I'm learning Fastify so I've written a simple program to upload files using Fastify-Formidable. The file is successfully uploaded and moved to it's destination directory with the help of the mv package. However, as this happens, Fastify throws an Unhandled Promise Error in the console. My code is:
const insertManyWorkers = async (request, reply) => {
try {
await request.parseMultipart();
let oldpath = await request.files.picture.path;
let uploadDir = '/home/hamza/Documents/Web-Projects/Personal/test/img/' + request.files.picture.name;
await mv(oldpath, uploadDir, {
mkdirp: true
}, function(err) {
if (err) {
reply.send(err);
} else {
reply.code(200).send('uploaded')
}
});
} catch (error) {
console.log(error);
reply.send(error)
};
};
The error is as follows:
01:17:24 ✨ incoming request POST xxx /workers/insert 01:17:24 🚨 Promise may not be fulfilled with 'undefined' when statusCode is not 204 FastifyError: Promise may not be fulfilled with 'undefined' when statusCode is not 204 at /home/user-1/Documents/Web-Projects/test/node_modules/fastify/lib/wrapThenable.js:30:30 at processTicksAndRejections (node:internal/process/task_queues:96:5) { "err": { "type": "FastifyError", "message": "Promise may not be fulfilled with 'undefined' when statusCode is not 204", "stack": "FastifyError: Promise may not be fulfilled with 'undefined' when statusCode is not 204\n at /home/hamza/Documents/Web-Projects/Personal/test/node_modules/fastify/lib/wrapThenable.js:30:30\n at processTicksAndRejections (node:internal/process/task_queues:96:5)", "name": "FastifyError", "code": "FST_ERR_PROMISE_NOT_FULFILLED", "statusCode": 500 } } 01:17:24 ✨ request completed 18ms [fastify-cli] process forced end 01:17:30 ✨ Server listening at http://0.0.0.0:5000
Additionally, Fastify also logs [fastify-cli] process forced end after a few milliseconds of the file upload.
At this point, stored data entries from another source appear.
Lemma map_find_ok t addr :
  match scan_from (in_user addr) (g_regions t) 0 with
  | Some i => MapFile.find t addr = i /\ 0 <= i /\ exists r, at_ (g_regions t) i = Some r /\ in_user addr r = true
  | None => MapFile.find t addr = -1 /\ Forall (fun r => in_user addr r = false) (g_regions t)
  end.
Proof.
  unfold MapFile.find. destruct (scan_from _ _ 0) as [i|] eqn:E.
  - apply scan_from_some in E as (Hi & (r & Hr & Hin) & _). rewrite Z.sub_0_r in Hr. split_and!; [done|lia|eauto].
  - split; [done|]. by eapply scan_from_none.
Qed.

Lemma drop_region_ok t i r : at_ (g_regions t) i = Some r ->
  exists t', drop_region t i = Some t' /\ g_regions t ≡ₚ r :: g_regions t' /\ asked t' = asked t /\ g_room t' = g_room t.
Proof.
  intros Hi. pose proof (at_range _ _ _ Hi). unfold drop_region.
  destruct (at_some (g_regions t) (Z.of_nat (length (g_regions t)) - 1)) as [z Hz]; [lia|]. rewrite Hz. cbn [mbind option_bind].
  pose proof (set_at_some (g_regions t) i z ltac:(lia)) as Es. rewrite Es. cbn [mbind option_bind].
  eexists. split; [done|]. by destruct (swap_last _ _ _ _ _ Hi Hz Es).
Qed.

(** ** What is mapped *)

Section steps.
Context (snap : okm_snapshot) (alignment : Z) (have : bool).

(** How much is mapped: to the end of what was asked for, or of the file. *)
Definition clipped (len off size : Z) : Z :=
  let start := Z.land off (Z.lnot (alignment - 1)) in
  let want := wrap64 (off - start + len) in
  if size <? wrap64 (start + want) then wrap64 (size - start) else want.

Lemma map_file_ok fds len prot flags fd off ie size e base n t :
  maps_ok t -> few t ->
  exists z t', okm_map_file snap alignment have fds len prot flags fd off ie size e base n t = Some (z, t') /\ maps_ok t' /\
    ((z < 0 /\ g_regions t' = g_regions t) \/
     (e = kal_ok /\ z = wrap64 (base + (off - Z.land off (Z.lnot (alignment - 1)))) /\ 0 <= off < size /\ len <> 0 /\ g_regions t' = g_regions t ++ [MkRegion z len base (clipped len off size)])).
Proof using.
intros Ht Hfew. unfold okm_map_file.
assert (Hno : forall z, z < 0 -> exists z' t', (mret z : M maps Z) t = Some (z', t') /\ maps_ok t' /\ ((z' < 0 /\ g_regions t' = g_regions t) \/
     (e = kal_ok /\ z' = wrap64 (base + (off - Z.land off (Z.lnot (alignment - 1)))) /\ 0 <= off < size /\ len <> 0 /\ g_regions t' = g_regions t ++ [MkRegion z' len base (clipped len off size)]))).
{ intros z Hz. exists z, t. split; [done|]. split; [done|]. by left. }
repeat (match goal with |- context [if ?b then mret _ else _] => destruct b eqn:?; [by apply Hno|] end).
destruct (desc_at fds fd) as [d|]; [|by apply Hno]. split_if; [by apply Hno|]. destruct (bool_decide_reflect (ie = kal_ok)) as [|Hie]; cbn [negb]; [|pose proof (errno_pos _ Hie); apply Hno; lia].
destruct (size <=? off) eqn:?; [by apply Hno|]. clear Hno. boolean. assert (0 <= off < size) as Hin by lia. assert (len <> 0) as Hnz by lia. unfold clipped.
set (start := Z.land off _). set (want0 := wrap64 (off - start + len)). set (want := if _ <? _ then _ else want0).
destruct Ht as [Hroom (l & Hl & Hp)]. map_monad. set (t1 := Maps _ _ _ _). destruct (bool_decide_reflect (e = kal_ok)) as [->|He]; cbn [negb].
- destruct (map_record_ok snap n (MkRegion (wrap64 (base + (off - start))) len base want) t1 Hroom Hfew) as
    (re & t' & -> & Hm & _ & Hroom' & [(-> & -> & _ & Er) | [-> Er]]).
  + change (negb (- ENOMEM =? 0)) with true. cbv beta iota. do 2 eexists. split; [reflexivity|]. split; [|by left]. constructor; [done|].
    cbn [asked mapped g_regions t1] in *. rewrite Hm, Hl. cbn [mbind option_bind].
    cbn [remove_one]. destruct (decide _); [|done]. exists l. split; [done|]. by rewrite Er.
  + change (negb (0 =? 0)) with false. cbv beta iota. do 2 eexists. split; [reflexivity|]. split; [|right; by eauto 8]. constructor; [done|].
    rewrite Hm. cbn [asked mapped t1]. rewrite Hl. cbn [mbind option_bind]. eexists. split; [done|].
    rewrite Er, fmap_app, Hp. cbn [fmap list_fmap g_regions t1]. by rewrite Permutation_app_comm.
- do 2 eexists. split; [reflexivity|]. split; [constructor; [done|]; cbn [asked mapped t1]; rewrite Hl; by exists l|]. left. split; [|done]. pose proof (errno_pos _ He). split_if; unfold ENODEV; lia.
Qed.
It seems the back-end doesn't know when the request ends and therefore forcefully terminates the upload process. Not sure where to go from here so any help would be appreciated.
When using an async route handler (insertManyWorkers
in your case), Fastify expects that the Promise returned by the handler resolves with a defined value (that will be sent as reply body) unless you explicitly set the reply status code to 204, which means "No Content".
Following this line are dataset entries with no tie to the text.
Lemma send_keeps fd len flags addr alen e dg r n : net_ok n -> keeps n (okm_sock_send addr_size have_dgram can_bound fd len flags addr alen e dg r).
Proof using.
intros Hn. unfold okm_sock_send. open_socket Hn. answers. destruct (k_type s =? SOCK_DGRAM).
- answers. decided. cbv zeta. match goal with |- keeps _ (match ?x with _ => _ end) => destruct x as [r1|to] end; [by apply keeps_ret|].
  apply (keeps_dgram _ _ _ _ _ _ Hn); auto. intros o n1 s1 Hn1 _ Hs1 _ _. answers. apply (keeps_get_sock _ _ s1); [done|]. apply keeps_ask, keeps_ret. by apply ok_plain.
- answers. cbv zeta. split_if; [by apply timed_write_keeps|]. apply keeps_ask, keeps_ret. by apply ok_plain.
Qed.

Lemma take_ahead_keeps fd i len n : net_ok n -> okm_desc_of (n_fds n) fd = Some i -> keeps n (in_fds (okm_take_ahead i len)).
Proof using.
intros Hn Hof. pose proof Hn as [Ht _ _ _ _ _]. destruct (named_live _ Ht fd i Hof) as (d & Hd & Hl).
assert (forall a b c (x : Z * list Z), keeps n (in_fds (put_desc i (with_ahead d a b c);; mret x))) as Hput.
{ intros a b c x. unfold keeps, in_fds. monad. rewrite (put_desc_eq _ _ _ _ Hd). do 2 eexists. split; [reflexivity|].
  by apply (inv_desc have_net have_dgram [] [] n i d). }
unfold okm_take_ahead. unfold keeps, in_fds, mbind at 1, M_bind at 1. rewrite (get_desc_eq _ _ _ Hd).
repeat split_if; [apply Hput|apply Hput|]. exists (0, []), n. split; [by destruct n|done].
Qed.

Lemma recv_keeps fd len flags out e dg m r n : net_ok n -> keeps n (okm_sock_recv have_dgram can_bound can_recv fd len flags out e dg m r).
Proof using.
intros Hn. unfold okm_sock_recv. open_socket Hn. answers. destruct (k_type s =? SOCK_DGRAM).
- answers. decided. apply (keeps_dgram _ _ _ _ _ _ Hn); auto. intros o n1 s1 Hn1 _ Hs1 Hu1 Hsn1. answers. apply (keeps_get_sock _ _ s1); [done|].
  destruct (k_msg s1) as [[msg from]|]; cbv zeta.
  + apply (keeps_put _ _ s1); [done|]. apply keeps_ret. apply (ok_slot n1 k s1); auto. destruct Hsn1; by constructor.
  + answers. apply keeps_ask, keeps_ret. by apply ok_plain.
- answers. cbv zeta. apply keeps_bind; [by apply (take_ahead_keeps fd)|]. intros held n1 Hn1. answers.
  split_if; [apply keeps_bind; [by apply timed_read_keeps|]; intros x n2 Hn2; by apply keeps_ret|]. apply keeps_ask, keeps_ret. by apply ok_plain.
Qed.

Lemma wait_in_keeps fd d ns e c alloc m n : net_ok n -> desc_at (n_fds n) fd = Some d -> keeps n (okm_sock_wait_in can_accept can_recv d ns e c alloc m).
Proof using.
intros Hn Hd. unfold okm_sock_wait_in. destruct (slot_of d) as [k|] eqn:Ek; [|by apply keeps_ret].
assert (exists i, sock_of n fd = inr (i, d, k)) as [i E].
{ unfold desc_at in Hd. unfold sock_of. destruct (okm_desc_of (n_fds n) fd) as [i|]; [|done]. cbn [mbind option_bind] in *.
  rewrite Hd. cbn [mbind option_bind]. rewrite Ek. eauto. }
destruct (sock_of_ok _ _ _ _ _ _ _ _ _ Hn E) as (_ & _ & _ & _ & s & Hs & Hu & Hsn). apply (keeps_get_sock _ _ s); [done|].
destruct (k_state s) eqn:Est; try by apply keeps_ret.
- answers. apply keeps_ask. destruct (bool_decide (e = kal_ok)) eqn:Ee.
  + apply bool_decide_eq_true in Ee. subst e. rewrite (bool_decide_false (kal_ok = kal_err_again)) by done. cbn [negb].
    apply (keeps_put _ _ s); [done|]. apply keeps_ret. apply (ok_open n k s _ (H_conn c)); auto.
    * destruct Hsn; by constructor.
    * unfold sock_handles. cbn [k_state k_lis k_pend set_pend]. rewrite Est.
      match goal with H : bool_decide (k_pend s <> None) = false |- _ => apply bool_decide_eq_false in H; destruct (k_pend s); [by destruct H|] end.
      cbn. apply perm_swap.
  + assert (forall w, net_ok (Net (n_fds n) (n_sock n) (Q_open None w :: n_calls n))) by (intros w; by apply ok_plain). cbn [negb]; split_if; by apply keeps_ret.
- answers. apply (keeps_put _ _ s); [done|]. apply keeps_ask. cbn [n_fds n_sock n_calls].
  assert (forall msg, net_ok (Net (n_fds n) (<[Z.to_nat k := set_msg s msg true]> (n_sock n)) (Q_recv (k_dg s) OKM_DGRAM_MAX ns :: n_calls n))) as Hset.
  { intros msg. apply (ok_plain (Net _ _ _)); [|done]. apply (ok_slot n k s); auto. destruct Hsn; by constructor. }
  destruct m as [e'|[msg from]]; [by apply keeps_ret|]. apply (keeps_put _ _ (set_msg s None true)); [cbn; by eapply at_put|]. apply keeps_ret.
  cbn [n_sock n_fds n_calls]. rewrite list_insert_insert_eq. apply Hset.
Qed.

(** A call on the table of descriptors: close, dup, and the rest. *)
Lemma fd_call_keeps c n : net_ok n -> FdTheorems.proper c -> (forall fd stream flags slot, c <> Call_socket fd stream flags slot) ->
  keeps n (on_fds have_net have_dgram (run_call me c)).
Proof using.
intros Hn Hc Hns. pose proof Hn as [Ht _ _ _ _ _]. destruct (run_call_ok me _ c Ht Hc) as (r & t' & E & Ht' & _ & _ & Hh).
destruct (on_fds_ok have_net have_dgram (run_call me c) [] [] [] n r t' (gives c r)) as (n' & E' & Hn'); auto.
- by eapply obeys_run_call.
- unfold gives. split_if; [done|]. destruct c; try done; [|by destruct (Hns fd stream flags slot)].
  destruct Hc as [Hk _]. unfold owned, closes, bound. cbn [d_kind]. by destruct kind.
- by exists r, n'.
Qed.

(** ** Any calls, in any order *)

(** A call, with what the environment answers. *)
Inductive net_step (n : net) : net -> Prop :=
| ns_open domain type protocol r n' : okm_sock_open have_net have_dgram can_bound me domain type protocol n = Some (r, n') -> net_step n n'
| ns_bind fd addr len e dg r n' : okm_sock_bind addr_size have_dgram fd addr len e dg n = Some (r, n') -> net_step n n'
| ns_listen fd e lis r n' : okm_sock_listen addr_size have_net fd e lis n = Some (r, n') -> net_step n n'
| ns_accept fd out flags e c pe peer r n' :
    okm_sock_accept have_net have_dgram can_bound can_accept net_stream me fd out flags e c pe peer n = Some (r, n') -> net_step n n'
| ns_connect fd addr len e h r n' : okm_sock_connect addr_size have_net have_dgram net_stream fd addr len e h n = Some (r, n') -> net_step n n'
| ns_shutdown fd how e r n' : okm_sock_shutdown fd how e n = Some (r, n') -> net_step n n'
| ns_send fd len flags addr alen e dg x r n' : okm_sock_send addr_size have_dgram can_bound fd len flags addr alen e dg x n = Some (r, n') -> net_step n n'
| ns_recv fd len flags out e dg m x r n' : okm_sock_recv have_dgram can_bound can_recv fd len flags out e dg m x n = Some (r, n') -> net_step n n'
| ns_setopt fd level opt tv len r n' : okm_sock_setopt can_bound fd level opt tv len n = Some (r, n') -> net_step n n'
| ns_wait_in fd d ns e c alloc m r n' :
    desc_at (n_fds n) fd = Some d -> okm_sock_wait_in can_accept can_recv d ns e c alloc m n = Some (r, n') -> net_step n n'
| ns_fd c r n' :
    FdTheorems.proper c -> (forall fd stream flags slot, c <> Call_socket fd stream flags slot) ->
    on_fds have_net have_dgram (run_call me c) n = Some (r, n') -> net_step n n'.

Lemma keeps_step {A} n (e : M net A) r n' : keeps n e -> e n = Some (r, n') -> net_ok n'.
Proof using. intros (r1 & n1 & E & H) E'. rewrite E in E'. by injection E' as _ <-. Qed.

Lemma net_step_ok n n' : net_step n n' -> net_ok n -> net_ok n'.
Proof using.
intros Hs Hn. destruct Hs; match goal with H : _ n = Some _ |- _ => eapply keeps_step; [|exact H] end;
  eauto using open_keeps, bind_keeps, listen_keeps, accept_keeps, connect_keeps, shutdown_keeps, send_keeps, recv_keeps, setopt_keeps, wait_in_keeps, fd_call_keeps.
Qed.
End calls.

Lemma used_from_bound i l k : k ∈ used_from i l -> i <= k.
Proof. intros (s & H%at_range & _)%used_from_elem. lia. Qed.

Lemma used_NoDup i l : NoDup (used_from i l).
Proof.
  revert i. induction l as [|s l IH]; intros i; cbn [used_from]; [constructor|]. destruct (in_use s); cbn [app]; [|done].
  constructor; [|done]. intros H%used_from_bound. lia.
Qed.

(** That a call returns: it reads and writes within the tables. *)
Lemma keeps_some have_net have_dgram {A} n (e : M net A) : keeps have_net have_dgram n e -> is_Some (e n).
Proof. intros (r & n' & -> & _). eauto. Qed.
One additional problem is that your code is awaiting on mv
which is a callback-based function that doesn't return a promise. In order to invoke mv
with await
inside an async
function, you can use promisify:
const mv = require('mv');
const util = require('util');
const mvPromisified = util.promisify(mv);
Also, unless you are planning to do anything meaningful with the potentially caught error, you can get rid of the try/catch
block so that any errors thrown inside the handler function are caught by Fastify (and possibly logged by Pino depending on your log level setting), which then responds with code 500. Consequently, your insertManyWorkers
function might look like this:
const insertManyWorkers = async (request, reply) => {
await request.parseMultipart();
let oldpath = await request.files.picture.path;
let uploadDir = '/home/hamza/Documents/Web-Projects/Personal/test/img/' + request.files.picture.name;
await mvPromisified(oldpath, uploadDir, {
mkdirp: true
})
return 'uploaded';
};
It is also worth noting that await
in let oldpath = await request.files.picture.path
is unnecessary, as request.files.picture.path
is just a property access and not an invocation of a function returning a promise that could be awaited on.